La scrittura come chiave di lettura del presente. “Non leggiamo e scriviamo perché è carino ma perché siamo membri della razza umana“. Questa frase pronunciata da Robin Williams nel film “L’attimo fuggente” racchiude nel migliore dei modi il lavoro di Marco Demurtas, un pedagogista ed educatore socio-sanitario con il pallino dell’arte: “Sono convinto -spiega- che la creatività sia il passe-partout per aprire le stanze del passato.
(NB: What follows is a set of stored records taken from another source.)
(** What one entry does to the escalation counters. *)
Record escalation_step (entry : JournalEntry) (x x' : LineageIndex) : Prop := {
  es_escalations : ∀ id, escalations_of x' id =
    escalations_of x id ++ replicate (occurrences id (entry_ltids (ix_closedTargets x) entry)) (e_seq entry);
  es_closed : ix_closedTargets x' = closes entry ∪ ix_closedTargets x;
  es_cursor : ix_cursor x' = ix_cursor x;
}.

Lemma frame_step entry x x' :
  frame x x' → entry_ltids (ix_closedTargets x) entry = [] → closes entry = ∅ →
  escalation_step entry x x'.
Proof.
  intros [He Hc Hcur] Hl Hcl. constructor.
  - intros id. unfold escalations_of. rewrite He, Hl. unfold occurrences. cbn. by rewrite app_nil_r.
  - by rewrite Hc, Hcl, (left_id_L ∅ (∪)).
  - done.
Qed.

Lemma resolution_step entry x target :
  e_kind entry = KResolution → e_ref entry = Some target →
  escalation_step entry x (absorbResolution x entry target).
Proof.
  intros Hk Hr.
  assert (closes entry = {[target]}) as Hcl by (unfold closes; by rewrite Hk, Hr).
  assert (entry_ltids (ix_closedTargets x) entry =
    if decide (target ∈ ix_closedTargets x) then [] else omap debit_ltid (resolution_debits entry)) as Hl.
  { unfold entry_ltids, entry_debits. rewrite Hk, Hr. by case_decide. }
  unfold absorbResolution. case_decide as Hin.
  { constructor; [|rewrite Hcl; set_solver|done].
    intros id. rewrite Hl. unfold occurrences. cbn. by rewrite app_nil_r. }
  assert (omap debit_ltid (resolution_debits entry) = [] → escalation_step entry x (close_target x target))
    as Hnone.
  { intros E. constructor; [|by rewrite Hcl|done].
    intros id. rewrite Hl, E. unfold occurrences. cbn. by rewrite app_nil_r. }
  revert Hnone Hl. unfold resolution_debits.
  destruct (e_resolution entry) as [p|]; [|by auto].
  destruct (r_countsAgainstLimit p) as [[]|]; try by auto.
  destruct (r_logicalTaskId p) as [ltid|]; [|by auto].
  case_decide; [by auto|]. intros _ Hl. cbn in Hl.
  constructor; [|by rewrite Hcl|done].
  intros id. rewrite Hl. apply (escalations_record (close_target x target)).
Qed.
Un lavoro introspettivo il suo che, attraverso uno spettacolo o un film, può avere un valore curativo per chi lo propone ma anche per chi ne usufruisce”. Demurtas, che, fra le altre cose, ha diretto il film “Buon Lavoro” con l’attore Giancarlo Giannini e vari suoi allievi, con problematiche di disagio e disabilità, ha studiato sceneggiatura e didattica del cinema alle scuole “Omero” e “Sentieri Selvaggi” e scrittura creativa alla scuola Holden: “Ho compreso -afferma- che intervenire sui vissuti sia per me un dovere”. Ideatore dello show letterario Juliovernia, basato sui principi della pedagogia della memoria, presentato per la prima volta al Salone del libro di Torino, Demurtas ha trasformato quell’esperienza in un libro pubblicato dalla Catartica edizioni. “Un titolo non casuale – evidenzia-. Jules Verne è stato il primo a intraprendere un viaggio nel tempo, raccontando un mondo che, solo in apparenza, era immaginario. Il mio non è solo un libro di racconti, ma un’avventura dentro la mia vita. Sono piccole storie nate dai miei pensieri, ricordi e paure”. Il filosofo Duccio Demetrio proprio attraverso la pedagogia della memoria dimostra quanto sia importante tornare indietro nel tempo per cercare la propria identità. “Questo viaggio analitico non è solo un esercizio di immersione, ma anche un gesto d’amore verso la vita- sottolinea Demurtas-. Un atto di leggerezza romantica“.
Pedagogia della memoria
Prosegue Demurtas: “Le figure della nostra memoria sono come ombre cinesi che, se evocate attraverso l’espressività, escono dall’oblio, trasformandosi in vivide immagini technicolor”. Juliovernia, a metà strada tra il manuale sulla salute interiore e il libro di racconti, propone al lettore un’originale analisi intima e psicologica. Al termine di ogni brano vengono suggeriti degli esercizi pratici per chi desideri lavorare su sé stesso, partendo dalle percezioni personali e creare delle proprie storie. “Dentro ognuno di noi -conclude Demurtas- c’è un piccolo Jules Verne che scalpita. Occorre però farlo emergere e l’unico modo perché ciò possa accadere è scavare dentro se stessi alla ricerca del proprio io. L’arte, cinema, teatro o scrittura che sia, stimola il raggiungimento di questo obiettivo. Trasformando di fatto il passato, il proprio passato, in un presente finalmente consapevole“.